Sometimes the universe offers interesting opportunities. No doubt it’s all just coincidence as filtered through the forebrains of some slightly evolved apes who have a knack for pattern recognition and not some higher power trying to guide us. But still…

Last Thursday, John Scalzi was in Los Angeles on his latest book tour. (“The Consuming Fire” just came out last week and I finished it on the plane today – it’s very, VERY good, I enjoyed it tremendously, FYI.) I’ve gone to see him on his last four or five book tours and I highly recommend catching him if you ever can.

But last Thursday I couldn’t, or didn’t, make it out to see him on tour this time around. Too many priorities, a location that I would have loved to see but is harder to get to during rush hour, etc. Lots of reasons to not go and not enough excuses to make it happen.
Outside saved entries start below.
Lemma tab2_titles_keeps data flag :
  hoare kept (tab2_titles data flag) (λ _, kept) kept.
Proof.
  unfold tab2_titles.
  eapply hoare_bind; [apply call_filter_data_keeps|]. intros source.
  apply hoare_fresh. intros _.
  eapply hoare_bind; [apply exclude_str_keeps|]. intros source'.
  apply hoare_fresh. intros Hl.
  eapply hoare_bind; [by apply bucket_top10_keeps|]. intros [].
  eapply hoare_bind; [apply aggregate_percent_keeps|]. intros source''.
  apply hoare_fresh. intros _.
  eapply hoare_bind; [apply show_pie_keeps|]. intros chart.
  apply hoare_ret.
Qed.

Lemma tab2_work_time_keeps data flag :
  hoare kept (tab2_work_time data flag) (λ _, kept) kept.
Proof.
  unfold tab2_work_time.
  eapply hoare_bind; [apply call_filter_data_keeps|]. intros source.
  apply hoare_fresh. intros _.
  eapply hoare_bind; [apply aggregate_keeps|]. intros source'.
  apply hoare_fresh. intros _.
  eapply hoare_bind; [apply keep_positive_keeps|]. intros source''.
  apply hoare_fresh. intros _.
  eapply hoare_bind; [apply show_bar_keeps|]. intros chart.
  apply hoare_ret.
Qed.
End stages.

Lemma hoare_run {A : Type} (m : M A) (h : Heap) :
  hoare (λ h', h `prefix_of` h') m (λ _ h', h `prefix_of` h') (λ h', h `prefix_of` h') →
  h `prefix_of` (m h).2.
Proof.
  intros Hm. specialize (Hm h (reflexivity h)).
  by destruct (m h) as [[a|e] h'].
Qed.

(** A stage that only allocates leaves the table it reads unchanged. *)
Lemma prefix_leaves_input {A : Type} (stage : loc → M A) :
  (∀ h l, h `prefix_of` (stage l h).2) → leaves_input_unchanged stage.
Proof.
  intros Hs h l df Hl. destruct (Hs h l) as [k ->].
  by apply lookup_app_l_Some.
Qed.

Lemma call_phik_data_heap phik_matrix data (h : Heap) :
  (call_phik_data phik_matrix data h).2 = h.
Proof.
  unfold call_phik_data, mbind, M_bind, load, lift.
  by destruct (h !! data).
Qed.

(** Bucketing changes at most the content of the location it is given. *)
Lemma bucket_top10_heap source src dst other (h : Heap) :
  ∃ df, (bucket_top10 source src dst other h).2 = <[source:=df]> h.
Proof.
  unfold bucket_top10, mbind, M_bind, load, lift, store.
  destruct (h !! source) as [df|] eqn:Hl.
  - destruct (getitem_col df src) as [c|e]; simpl; [by eexists|].
    exists df. by rewrite list_insert_id.
  - exists (mkDF [] []). simpl. rewrite list_insert_ge; [done|].
    by apply lookup_ge_None.
Qed.

(** ** The long correlation table *)

Lemma round_half_even_nearest q :
  (Qabs (q - inject_Z (round_half_even q)) <= 1 # 2)%Q.
Proof.
  unfold round_half_even.
  pose proof (Qfloor_le q) as Hlo. pose proof (Qlt_floor q) as Hhi.
  rewrite inject_Z_plus in Hhi. change (inject_Z 1) with 1%Q in Hhi.
  apply Qabs_Qle_condition.
  destruct (Qcompare_spec (q - inject_Z (Qfloor q)) (1 # 2)) as [Heq|Hlt|Hgt].
  - destruct (Z.even (Qfloor q)); rewrite ?inject_Z_plus;
      change (inject_Z 1) with 1%Q; split; lra.
  - split; lra.
  - rewrite inject_Z_plus. change (inject_Z 1) with 1%Q. split; lra.
Qed.


Lemma positions_all names cols :
  (∀ f, f ∈ names → f ∈ cols) → ∃ ps, positions names cols = Ok ps.
Proof.
  induction names as [|n names IH]; intros Hall; simpl; [by eexists|].
  destruct (index_of_Some n cols) as [i ->]; [apply Hall; by left|].
  destruct IH as [ps ->]; [intros f Hf; apply Hall; by right|].
  by eexists.
Qed.

Lemma getitem_cols_all df names :
  (∀ f, f ∈ names → f ∈ columns df) →
  ∃ sel, getitem_cols df names = Ok sel ∧ columns sel = names.
Proof.
  intros Hall. unfold getitem_cols.
  destruct (positions_all _ _ Hall) as [ps ->]. by eexists.
Qed.

Lemma stack_elem m a b q :
  (a, b, q) ∈ stack m ↔ a ∈ m_index m ∧ b ∈ m_columns m ∧ m_at m a b = Some q.
Proof.
  unfold stack. rewrite list_elem_of_bind. split.
  - intros (a' & Hin & Ha'). apply list_elem_of_bind in Hin as (b' & Hin & Hb').
    destruct (m_at m a' b') as [q'|] eqn:Hq; [|by apply elem_of_nil in Hin].
    apply list_elem_of_singleton in Hin. by simplify_eq.
  - intros (Ha & Hb & Hq). exists a. split; [|done].
    apply list_elem_of_bind. exists b. split; [|done].
    rewrite Hq. by apply list_elem_of_singleton.
Qed.




Lemma phik_data_run phik_matrix df :
  (∀ f, f ∈ fields → f ∈ columns df) →
  ∃ sel, columns sel = fields ∧
    phik_data phik_matrix df =
    Ok ((λ '(a, b, q), mkCorrRow a b q (format_1f q)) <$>
          stack (phik_matrix sel interval_cols 20%nat)).
Proof.
  intros Hall. destruct (getitem_cols_all df fields Hall) as (sel & Hsel & Hcols).
  exists sel. split; [done|]. unfold phik_data. by rewrite Hsel.
Qed.

Lemma elem_of_long (m : CorrMatrix) r :
  r ∈ (λ '(a, b, q), mkCorrRow a b q (format_1f q)) <$> stack m ↔
  ∃ a b q, r = mkCorrRow a b q (format_1f q) ∧
           a ∈ m_index m ∧ b ∈ m_columns m ∧ m_at m a b = Some q.
Proof.
  rewrite list_elem_of_fmap. split.
  - intros ([[a b] q] & -> & Hin). exists a, b, q. split; [done|].
    by apply stack_elem.
  - intros (a & b & q & -> & Hin). exists (a, b, q). split; [done|].
    by apply stack_elem.
Qed.

Section association.
Variable discretize : nat → list Value → list Value.
Variable pair_score : list Value → list Value → Q.


Lemma association_matrix_total sel ic bins a b :
  a ∈ columns sel → b ∈ columns sel →
  is_Some (m_at (association_matrix discretize pair_score sel ic bins) a b).
Proof.
  intros [i Hi]%index_of_Some [j Hj]%index_of_Some. simpl.
  rewrite Hi, Hj. by eexists.
Qed.

Lemma association_matrix_symmetric sel ic bins a b :
  m_at (association_matrix discretize pair_score sel ic bins) a b =
  m_at (association_matrix discretize pair_score sel ic bins) b a.
Proof.
  simpl. destruct (index_of a (columns sel)) as [i|] eqn:Hi,
                  (index_of b (columns sel)) as [j|] eqn:Hj; try done.
  f_equal. destruct (decide (i = j)) as [->|Hne].
  - by rewrite decide_True.
  - rewrite (decide_False (P := j = i)) by done.
    destruct (decide (i < j)%nat), (decide (j < i)%nat); try done; lia.
Qed.

Hypothesis pair_score_range : ∀ x y, (0 <= pair_score x y <= 1)%Q.

(** C4. With the scores of the pairs of fields as the specification
    describes them, the long table [phik_data] returns for a table with the
    declared fields is symmetric, every score is between 0 and 1, and a field
    paired with itself scores 1: every row has the row of the swapped pair
    next to it in the table, with the same score and label. *)
Theorem association_symmetric_bounded (df : DataFrame) :
  (∀ f, f ∈ fields → f ∈ columns df) →
  ∃ long,
    phik_data (association_matrix discretize pair_score) df = Ok long ∧
    (∀ a b, a ∈ fields → b ∈ fields →
       ∃ r, r ∈ long ∧ variable r = a ∧ variable2 r = b) ∧
    ∀ r, r ∈ long →
      (0 <= correlation r <= 1)%Q ∧
      (variable r = variable2 r → correlation r = 1%Q) ∧
      mkCorrRow (variable2 r) (variable r) (correlation r) (correlation_label r)
        ∈ long.
Proof.
  intros Hall.
  destruct (phik_data_run (association_matrix discretize pair_score) df Hall)
    as (sel & Hcols & ->).
  set (m := association_matrix discretize pair_score sel interval_cols 20%nat).
  eexists. split; [done|]. split.
  - intros a b Ha Hb.
    destruct (association_matrix_total sel interval_cols 20%nat a b) as [q Hq];
      [rewrite Hcols; exact Ha|rewrite Hcols; exact Hb|].
    exists (mkCorrRow a b q (format_1f q)). split; [|done].
    apply elem_of_long. exists a, b, q.
    split; [done|]. split; [simpl; by rewrite Hcols|].
    split; [simpl; by rewrite Hcols|]. exact Hq.
  - intros r (a & b & q & -> & Ha & Hb & Hq)%elem_of_long.
    cbn [variable variable2 correlation correlation_label].
    split; [|split].
    + simpl in Hq.
      destruct (index_of a (columns sel)) as [i|], (index_of b (columns sel)) as [j|];
        try done.
      injection Hq as <-.
      destruct (decide (i = j)); [done|].
      destruct (decide (i < j)%nat); apply pair_score_range.
    + intros <-. simpl in Hq.
      destruct (index_of a (columns sel)) as [i|]; [|done].
      rewrite decide_True in Hq by done. by injection Hq.
    + apply elem_of_long. exists b, a, q. split; [done|].
      split; [done|]. split; [done|].
      unfold m. by rewrite association_matrix_symmetric.
Qed.
End association.

Section phik.
Variable phik_matrix : DataFrame → list string → nat → CorrMatrix.

(** The contract of the [phik] package, as the specification states it: a
    score for every pair of the fields of the frame it is given, the same
    for a pair and the swapped pair. *)
Hypothesis phik_labels : ∀ sel ic bins,
  m_index (phik_matrix sel ic bins) = columns sel ∧
  m_columns (phik_matrix sel ic bins) = columns sel.
Hypothesis phik_total : ∀ sel ic bins a b,
  a ∈ columns sel → b ∈ columns sel →
  is_Some (m_at (phik_matrix sel ic bins) a b).
Hypothesis phik_symmetric : ∀ sel ic bins a b,
  m_at (phik_matrix sel ic bins) a b = m_at (phik_matrix sel ic bins) b a.

End phik.

(** ** [load_data] *)

Lemma load_data_any_path fs p q : load_data fs p = load_data fs q.
Proof. done. Qed.

(** A second call with the same path returns the table of the first call,
    whatever has become of the files. *)
Lemma load_data_cached_again fs fs' cache cache' p t :
  load_data_cached fs cache p = (Ok t, cache') →
  load_data_cached fs' cache' p = (Ok t, cache').
Proof.
  unfold load_data_cached, cache_data.
  destruct (cache_lookup p cache) as [v|] eqn:Hc.
  - intros [= <- <-]. by rewrite Hc.
  - destruct (load_data fs p) as [v|e]; [|done].
    intros [= <- <-]. simpl. by rewrite decide_True.
Qed.

(** C3. [load_data] reads [DATA_PATH] whatever path it is given: asked for
    [datasets/other.csv] on a file system where that file holds another
    table than [datasets/data_full.csv], it returns the table of
    [datasets/data_full.csv]. *)
Theorem load_data_ignores_path :
  read_csv fs2 "datasets/other.csv" = Ok T_other ∧
  read_csv fs2 DATA_PATH = Ok T4 ∧
  T_other ≠ T4 ∧
  load_data fs2 "datasets/other.csv" = Ok T4 ∧
  (load_data_cached fs2 [] "datasets/other.csv").1 = Ok T4.
Proof. repeat split; done. Qed.

(** ** The job columns *)

(** C2. On a table with twelve job titles, ten occurring twice and two once,
    the job-titles section hands twelve counters to its chart, none of them
    for the other label: the bucketed titles went to the [GEN_INDUSTRY] column
    of the working table and the [GEN_TITLE] column was counted as it was. On
    the same table the industries section hands over eleven counters, one of
    them the other label with the two industries outside the ten. The
    counters are given up to their order. *)
Theorem tab2_titles_not_bucketed :
  (∃ chart h agg working,
     tab2_titles 0%nat 1 [T_jobs] = (Ok (3%nat, chart), h) ∧
     (h !! 3%nat) = Some agg ∧ (h !! 2%nat) = Some working ∧
     columns agg = ["GEN_TITLE"; "percent"]%string ∧
     cells <$> rows agg ≡ₚ
       count_cells [ (VStr "t01", 2); (VStr "t02", 2); (VStr "t03", 2);
                     (VStr "t04", 2); (VStr "t05", 2); (VStr "t06", 2);
                     (VStr "t07", 2); (VStr "t08", 2); (VStr "t09", 2);
                     (VStr "t10", 2); (VStr "t11", 1); (VStr "t12", 1) ]%nat ∧
     length (rows agg) = 12%nat ∧
     (VStr other_titles ∉ cell 0 <$> rows agg) ∧
     drop 20 (cell 1 <$> rows working) = [VStr other_titles; VStr other_titles]) ∧
  (∃ chart h agg,
     tab2_industries 0%nat 1 [T_jobs] = (Ok (3%nat, chart), h) ∧
     (h !! 3%nat) = Some agg ∧
     cells <$> rows agg ≡ₚ
       count_cells [ (VStr "i01", 2); (VStr "i02", 2); (VStr "i03", 2);
                     (VStr "i04", 2); (VStr "i05", 2); (VStr "i06", 2);
                     (VStr "i07", 2); (VStr "i08", 2); (VStr "i09", 2);
                     (VStr "i10", 2); (VStr other_industries, 2) ]%nat).
Proof.
  split.
  - do 4 eexists. split; [vm_compute; reflexivity|].
    do 5 (split; [vm_compute; reflexivity|]).
    split; [|vm_compute; reflexivity].
    apply (bool_decide_unpack _). by vm_compute.
  - do 3 eexists. split; [vm_compute; reflexivity|].
    split; vm_compute; reflexivity.
Qed.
I was disappointed, but not devastated.

Then I noticed in his schedule that tonight he was going to be in Raleigh, NC, on the other side of the continent. By sheer coincidence, I’m in Raleigh, NC tonight, for a family wedding this weekend.

Coincidence? Or message from the gods??!!

Right. Coincidence. Still…

There’s one opportunity. While we were travelling all day to get here and had to be getting to our hotel and meeting family for dinner and so on when we did get into town, it might be possible to boogie out of the family events by 7:00 PM. Maybe. The signing tour site isn’t that far from our hotel, and by LA standards (where “across town” can be 120 miles and six hours at rush hour) it’s literally almost walking distance. (Granted, I’ve run marathons and enjoy walking, so two miles might mean something different to me than it does to others.)

That’s one opportunity.

On the other hand, at dinner I got to meet my new grand-niece-in-law (?!) for the first time. She’s a two-year-old sweetie and I need to get started early on being a bad influence for this next generation. I am, after all, the “funcle” in the family. (A certain amount of exhaustion and some challenges in getting a two-year-old dressed to go down to dinner led me to being labeled “Funcle Pants” at one point, but that’s a story for another day.

That’s another opportunity.

In the end I chose to spend time with my new future co-conspirator, which earned me both hugs and the pride and joy of hearing her learn the phrase “Funcle Paul.” I’ve seen Scalzi before, and will no doubt see him again many times in the future. But there’s only one chance to become Funcle Paul.